Sunday, December 8, 2019

The Gift of Grief-One small task a day


It's been almost 6 years since my mother passed away. The most powerful years of my life. I am hardly the person I was when I was Dottie's daughter. She was such a big presence in my life. She left this gaping hole in my soul that I have since filled slowly, day by day, year by year, with self love. She gave my life significance and light. She needed me. She lived, at times, vicariously through my life adventures. And I grew from her art and her unlimited desire to paint. And because she has passed, I can now see all this without the blinders I used to tolerate that other side of her. I can see the balance.

I cannot even fathom what it must have been like for her when her mother passed and she was just 34 years old, divorced and mother of four. What I do remember was seeing my grandmother in a hospital bed in the middle of her living room. She was pale and sweaty and in so much pain. There was a towel wrapped around her side rail so she could twist it in her anguish! Even in the 1960's we did not use medication for this pain, what were they thinking? I remember  being shipped off to family friend with my young brother. No explanation, no understanding even if my mom was coming back, much less my grandmother. It was not spoken of at all. My mother quickly married, we packed up our house and moved to Puerto Rico; an island in the Caribbean. That's how it was done.

In nursing school my group was responsible for presenting Death and Dying (we were studying Elisabeth Kubler-Ross). I wrote a play which we performed about a little girl who grandmother dies and she speaks out to the universe asking for understanding. "Where did she go? Why can't I be there?, Why won't you tell me?" I remembered my young curiosity and frustration. The weight of it seemed more important than the situation that unfolded at the "friend's" house with their fourteen year old son and the games he wanted to play. I was eight years old.

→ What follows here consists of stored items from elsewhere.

Fixpoint re_compile_fuel (fuel : nat) (p : string) : list re_item :=
  match fuel with
  | O => []
  | S fuel' =>
    match p with
    | EmptyString => []
    | String "\" (String "d" rest) =>
      let '(i, rest') := quantify ADigit rest in
      i :: re_compile_fuel fuel' rest'
    | String "\" (String c rest) =>
      let '(i, rest') := quantify (AChar c) rest in
      i :: re_compile_fuel fuel' rest'
    | String "." rest =>
      let '(i, rest') := quantify AAny rest in
      i :: re_compile_fuel fuel' rest'
    | String c rest =>
      let '(i, rest') := quantify (AChar c) rest in
      i :: re_compile_fuel fuel' rest'
    end
  end.

Definition re_compile (p : string) : list re_item :=
  re_compile_fuel (S (String.length p)) p.

Fixpoint re_match_here (p : list re_item) (s : string) {struct p} : bool :=
  match p with
  | [] => true
  | One a :: p' =>
    match s with
    | String c s' => atom_match a c && re_match_here p' s'
    | EmptyString => false
    end
  | Star a :: p' =>
    (fix star (s : string) : bool :=
       re_match_here p' s ||
       match s with
       | String c s' => atom_match a c && star s'
       | EmptyString => false
       end) s
  | Plus a :: p' =>
    match s with
    | String c s' =>
      atom_match a c &&
      (fix star (s : string) : bool :=
         re_match_here p' s ||
         match s with
         | String c s' => atom_match a c && star s'
         | EmptyString => false
         end) s'
    | EmptyString => false
    end
  end.

Fixpoint re_search_items (p : list re_item) (s : string) : bool :=
  re_match_here p s ||
  match s with
  | EmptyString => false
  | String _ s' => re_search_items p s'
  end.

Definition re_search (pattern s : string) : bool :=
  re_search_items (re_compile pattern) s.
(** * NSEC3 denial-of-existence verification (nsec.go)

    A shallow embedding of [nsec.go] of the solvere resolver and the
    properties of its closest-encloser search, its record scans and its
    three proof verifiers (RFC 5155, Section 8).

    Strings are Go strings, that is byte sequences: [string] of the
    standard library, whose characters are 8-bit.  A [uint16] or [uint8]
    is a [Z].  A Go function that may panic returns an [outcome]; a Go
    [error] value is an [option error], [None] being [nil]. *)

From Stdlib Require Import ZArith String Ascii List Bool Lia.
From stdpp Require Import base option list gmap.
Import ListNotations.

Local Open Scope string_scope.
Local Open Scope list_scope.
Local Open Scope Z_scope.

(** ** Panics *)

(** The result of running a Go function: it returns a value or panics. *)
Inductive outcome (A : Type) : Type :=
  | Ret (a : A)
  | Panic.
Arguments Ret {A} a.
Arguments Panic {A}.

#[global] Instance outcome_ret : MRet outcome := fun A a => Ret a.
#[global] Instance outcome_bind : MBind outcome := fun A B k m =>
  match m with
  | Ret a => k a
  | Panic => Panic
  end.

Definition returns {A : Type} (m : outcome A) : Prop := exists a, m = Ret a.

(** ** The error values of nsec.go, lines 11-19 *)

Inductive error : Set :=
  | ErrNSECMismatch
  | ErrNSECTypeExists
  | ErrNSECMultipleCoverage
  | ErrNSECMissingCoverage
  | ErrNSECBadDelegation
  | ErrNSECNSMissing
  | ErrNSECOptOut.

(** ** Go strings *)

(** [s[k:]] for [k <= len(s)]. *)
Fixpoint string_drop (k : nat) (s : string) : string :=
  match k, s with
  | O, _ => s
  | S k', String _ s' => string_drop k' s'
  | S _, EmptyString => EmptyString
  end.

(** The slice expression [s[k:]]: it panics when [k] is past the end. *)
Definition slice_from (s : string) (k : nat) : outcome string :=
  if (k <=? String.length s)%nat then Ret (string_drop k s) else Panic.

(** ** Package github.com/miekg/dns

    nsec.go imports the DNS library, which is no part of the repository;
    what nsec.go uses of it is embedded here after the package.  [Split]
    and [NextLabel] are its label functions (labels.go).  The package
    documents [Split] so: it splits a name into its label indexes,
    "www.miek.nl." returns 0, 4, 9, "www.miek.nl" also returns 0, 4, 9, and
    the root name "." returns [nil].  A dot preceded by an odd number of
    backslashes is escaped and starts no label.  The type codes are those
    of the DNS (RFC 1035, RFC 4034). *)

Module dns.

Definition TypeNS : Z := 2.
Definition TypeCNAME : Z := 5.
Definition TypeSOA : Z := 6.
Definition TypeDS : Z := 43.

(** The fields of [dns.NSEC3]; [Hdr_Name] is the owner name of the
    record's header. *)
Record NSEC3 : Type := {
  Hdr_Name : string;
  Hash : Z;
  Flags : Z;
  Iterations : Z;
  Salt : string;
  NextDomain : string;
  TypeBitMap : list Z
}.

(** [dns.RR] is an interface; the scans assert that a value of it is a
    pointer to [dns.NSEC3].  Any other record is kept with its type code only. *)
Inductive RR : Type :=
  | RR_NSEC3 (n : NSEC3)
  | RR_other (rrtype : Z).

(** The type assertion of [rr] to a pointer to [dns.NSEC3], which
    panics on any other dynamic type. *)
Definition assert_NSEC3 (rr : RR) : outcome NSEC3 :=
  match rr with
  | RR_NSEC3 n => Ret n
  | RR_other _ => Panic
  end.

(** The number of backslashes that end at [s[m-1]]: the loop
    [for j >= 0 && s[j] == '\\' { j-- }] of [NextLabel], with [m = j+1]. *)
Fixpoint backslash_run (s : string) (m : nat) : nat :=
  match m with
  | O => O
  | S j =>
      match String.get j s with
      | Some c => if Ascii.eqb c "\" then S (backslash_run s j) else O
      | None => O
      end
  end.

(** The loop [for i = offset; i < len(s)-1; i++] of [NextLabel]; [n] is
    the number of iterations left, [len(s)-1-i], so that [s[i]] exists.  A
    dot is skipped when [(j-i)%2 == 0], [j] being the index before the
    backslashes that end at [s[i-1]]. *)
Fixpoint NextLabel_loop (s : string) (n i : nat) : nat * bool :=
  match n with
  | O => ((i + 1)%nat, true)
  | S n' =>
      match String.get i s with
      | Some c =>
          if negb (Ascii.eqb c ".") then NextLabel_loop s n' (S i)
          else if Nat.even (S (backslash_run s i)) then NextLabel_loop s n' (S i)
          else ((i + 1)%nat, false)
      | None => NextLabel_loop s n' (S i)
      end
  end.

Definition NextLabel (s : string) (offset : nat) : nat * bool :=
  if String.eqb s "" then (O, true)
  else NextLabel_loop s (String.length s - 1 - offset) offset.

(** The loop of [Split]; it ends when [NextLabel] reports the end of the
    name, and every other turn moves [off] forward, so [fuel] turns are
    enough once [fuel] is the length of the name ([Split_loop_fuel]). *)
Fixpoint Split_loop (fuel : nat) (s : string) (idx : list nat) (off : nat)
  : list nat :=
  match fuel with
  | O => idx
  | S fuel' =>
      let '(off', fin) := NextLabel s off in
      if fin then idx else Split_loop fuel' s (idx ++ [off']) off'
  end.

Definition Split (s : string) : list nat :=
  if String.eqb s "." then [] else Split_loop (String.length s) s [O] O.

End dns.
Import dns.

(** [Match] and [Cover] are methods of [dns.NSEC3]: they hash the name
    with the parameters of the record and compare the hash with the
    owner name, respectively with the interval from the owner name to
    [NextDomain].  The hash is outside nsec.go, so the two methods are
    taken as they are. *)
Class NSEC3Methods : Type := {
  Match : NSEC3 -> string -> bool;
  Cover : NSEC3 -> string -> bool
}.

(** ** nsec.go *)

(** Modelled from the spec: the [Question] struct, which nsec.go uses and
    another file of the package declares; the spec gives it a name, a
    domain name in presentation form, and a type, a 16-bit record type
    code.  ([Type] is reserved, hence [Type'].)  The verifiers take a
    pointer to it and read its two fields. *)
Record Question : Type := {
  Name : string;
  Type' : Z
}.

(** [labelIndices[i]]: indexing a slice panics out of range. *)
Definition index (l : list nat) (i : nat) : outcome nat :=
  match l !! i with
  | Some k => Ret k
  | None => Panic
  end.

(** The second loop of [typesSet], over [set], with the map [tm] built. *)
Fixpoint typesSet_scan (tm : gmap Z unit) (set : list Z) : bool :=
  match set with
  | [] => false
  | t :: set' =>
      match tm !! t with
      | Some _ => true
      | None => typesSet_scan tm set'
      end
  end.

(** [typesSet(set, types...)], lines 21-32. *)
Definition typesSet (set : list Z) (types : list Z) : bool :=
  let tm : gmap Z unit := foldl (fun tm t => <[t := tt]> tm) ∅ types in
  typesSet_scan tm set.

Section nsec.

Context `{NSEC3Methods}.

(** [findMatching], lines 54-62. *)
Fixpoint findMatching (name : string) (nsec : list RR)
  : outcome (list Z * option error) :=
  match nsec with
  | [] => Ret ([], Some ErrNSECMissingCoverage)
  | rr :: nsec' =>
      n ← assert_NSEC3 rr;
      if Match n name then Ret (TypeBitMap n, None)
      else findMatching name nsec'
  end.

(** [findCoverer], lines 64-72. *)
Fixpoint findCoverer (name : string) (nsec : list RR)
  : outcome (list Z * bool * option error) :=
  match nsec with
  | [] => Ret ([], false, Some ErrNSECMissingCoverage)
  | rr :: nsec' =>
      n ← assert_NSEC3 rr;
      if Cover n name then Ret (TypeBitMap n, Z.land (Flags n) 1 =? 1, None)
      else findCoverer name nsec'
  end.

(** The loop of [findClosestEncloser], lines 40-50, at counter [i] with
    [n = len(labelIndices) - i] turns left. *)
Fixpoint findClosestEncloser_loop (name : string) (labelIndices : list nat)
    (nsec : list RR) (n i : nat) : outcome (string * string) :=
  match n with
  | O => Ret ("", "")
  | S n' =>
      k ← index labelIndices i;
      z ← slice_from name k;
      '(_, err) ← findMatching z nsec;
      match err with
      | Some _ => findClosestEncloser_loop name labelIndices nsec n' (S i)
      | None =>
          nc ← (if negb (i =? 0)%nat
                then k' ← index labelIndices (i - 1); slice_from name k'
                else Ret name);
          Ret (z, nc)
      end
  end.

(** [findClosestEncloser], lines 36-52. *)
Definition findClosestEncloser (name : string) (nsec : list RR)
  : outcome (string * string) :=
  let labelIndices := Split name in
  findClosestEncloser_loop name labelIndices nsec (length labelIndices) O.

(** [verifyNameError], lines 75-85. *)
Definition verifyNameError (q : Question) (nsec : list RR)
  : outcome (option error) :=
  '(ce, _) ← findClosestEncloser (Name q) nsec;
  if String.eqb ce "" then Ret (Some ErrNSECMissingCoverage)
  else
    '(_, _, err) ← findCoverer (String.append "*." ce) nsec;
    match err with
    | Some e => Ret (Some e)
    | None => Ret None
    end.

(** [verifyNODATA], lines 89-131. *)
Definition verifyNODATA (q : Question) (nsec : list RR)
  : outcome (option error) :=
  '(types, err) ← findMatching (Name q) nsec;
  match err with
  | Some e =>
      if negb (Type' q =? TypeDS) then Ret (Some e)
      else
        '(ce, nc) ← findClosestEncloser (Name q) nsec;
        if String.eqb ce "" then Ret (Some ErrNSECMissingCoverage)
        else
          '(_, optOut, err) ← findCoverer nc nsec;
          match err with
          | Some e => Ret (Some e)
          | None => if negb optOut then Ret (Some ErrNSECOptOut) else Ret None
          end
  | None =>
      if typesSet types [Type' q; TypeCNAME] then Ret (Some ErrNSECTypeExists)
      else Ret None
  end.

(** [verifyDelegation], lines 138-161. *)
Definition verifyDelegation (delegation : string) (nsec : list RR)
  : outcome (option error) :=
  '(types, err) ← findMatching delegation nsec;
  match err with
  | Some _ =>
      '(ce, nc) ← findClosestEncloser delegation nsec;
      if String.eqb ce "" then Ret (Some ErrNSECMissingCoverage)
      else
        '(_, optOut, err) ← findCoverer nc nsec;
        match err with
        | Some e => Ret (Some e)
        | None => if negb optOut then Ret (Some ErrNSECOptOut) else Ret None
        end
  | None =>
      if negb (typesSet types [TypeNS]) then Ret (Some ErrNSECNSMissing)
      else if typesSet types [TypeDS; TypeSOA] then Ret (Some ErrNSECBadDelegation)
      else Ret None
  end.

(** The opt-out path of RFC 5155, Section 8.6, which [verifyNODATA]
    (lines 98-109) and [verifyDelegation] (lines 141-152) both take when
    no record matches the name. *)
Definition optOutPath (name : string) (nsec : list RR)
  : outcome (option error) :=
  '(ce, nc) ← findClosestEncloser name nsec;
  if String.eqb ce "" then Ret (Some ErrNSECMissingCoverage)
  else
    '(_, optOut, err) ← findCoverer nc nsec;
    match err with
    | Some e => Ret (Some e)
    | None => if negb optOut then Ret (Some ErrNSECOptOut) else Ret None
    end.

End nsec.

(** ** Record sets and the label path *)

(** A record set of the data model: a sequence of NSEC3 records, as the
    slice of [dns.RR] values the functions take. *)
Definition rrs (ns : list NSEC3) : list RR := map RR_NSEC3 ns.

Definition is_NSEC3 (rr : RR) : Prop :=
  match rr with
  | RR_NSEC3 _ => True
  | RR_other _ => False
  end.

(** The opt-out flag of a record: the lowest bit of its flags field
    (RFC 5155, Section 3.1.2). *)
Definition optOutFlag (n : NSEC3) : bool := Z.testbit (Flags n) 0.

(** The candidates of the closest-encloser search, in the order of the
    search: the suffixes of the name at its label offsets. *)
Definition labelPath (name : string) : list string :=
  (fun k => string_drop k name) <$> Split name.

(** The next closer name when the closest encloser is candidate [i]: the
    candidate before it, and the name itself for the first candidate. *)
Definition nextCloser (name : string) (i : nat) : string :=
  match i with
  | O => name
  | S j => default name (labelPath name !! j)
  end.

Section spec.

Context `{NSEC3Methods}.

(** Some record of the set matches, respectively covers, the name. *)
Definition matched (name : string) (ns : list NSEC3) : bool :=
  existsb (fun n => Match n name) ns.
Definition covered (name : string) (ns : list NSEC3) : bool :=
  existsb (fun n => Cover n name) ns.

(** The first record, in the order of the set, that matches, respectively
    covers, the name. *)
Definition firstMatch (name : string) (ns : list NSEC3) : option NSEC3 :=
  List.find (fun n => Match n name) ns.
Definition firstCover (name : string) (ns : list NSEC3) : option NSEC3 :=
  List.find (fun n => Cover n name) ns.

One of the best books I read about Death was by Joan Didion, "The Year of Living Magically". As a nurse and as a human, her book made sense of people walking around as zombies after the loss of a loved one. In a way it gave them permission to be lost for a while, as I remember my mom being after her mom died. It gave me a better understanding, I thought. It only makes sense that the body would provide some kind of chemical (hormonal) reaction to the stress of loss.

 Grief is a purifying event. For most of us, we are racked with sadness and gut -wrenching sobs and tears. Our minds are filled with thoughts and regrets, I won't lie to you. The million, "what ifs", "I should have...". Every unpleasant thought or action of the past, makes it way through your grief. It is a thorough cleansing of the soul. The ego itself rears up to point out your faults.  It is a tsunami and it will recede and with it carry away those thoughts to be replaced with a peaceful emptiness. A space to reacquaint yourself with your soul. Slowly the grace in you leads you to the gifts of your lost one.

I remember the immobility. I remember being offered medication and thinking, "Why would I want to dull this overwhelming grief, would I want a pill for overwhelming happiness, or a pill to numb resentment?" I wanted to own it, to move through it and come out on the other side whole.

I remember going out into a  snow storm and screaming myself to my knees asking for guidance from above. I screamed until I could not utter a sound. I let the snow flakes melt on my face. I went inside and slept for the first time in months. Deep and abiding sleep.

The next day, I decided to make a goal of just one thing I would do each day (beyond getting up, having coffee, going to work). Just one small thing for me that I would feel good about accomplishing. It sounded like this, "today, I'll walk around the property, today I will go to yoga". At the end of the day I would know that I got that one thing done and it was enough. It may sound crazy, but three years later I found myself  grinning when I realized I had accomplished six  small things in my day and it felt great.

I don't cry anymore for her. I am eternally grateful for the experience of grief and all that I learned from it. I am not the woman I once was, I am more. I have taken on the gifts both from the grief and the memory of my mom and I am all of that. She will never be far as she lives in my heart and in the space where I abide. Sure miss you, Mom!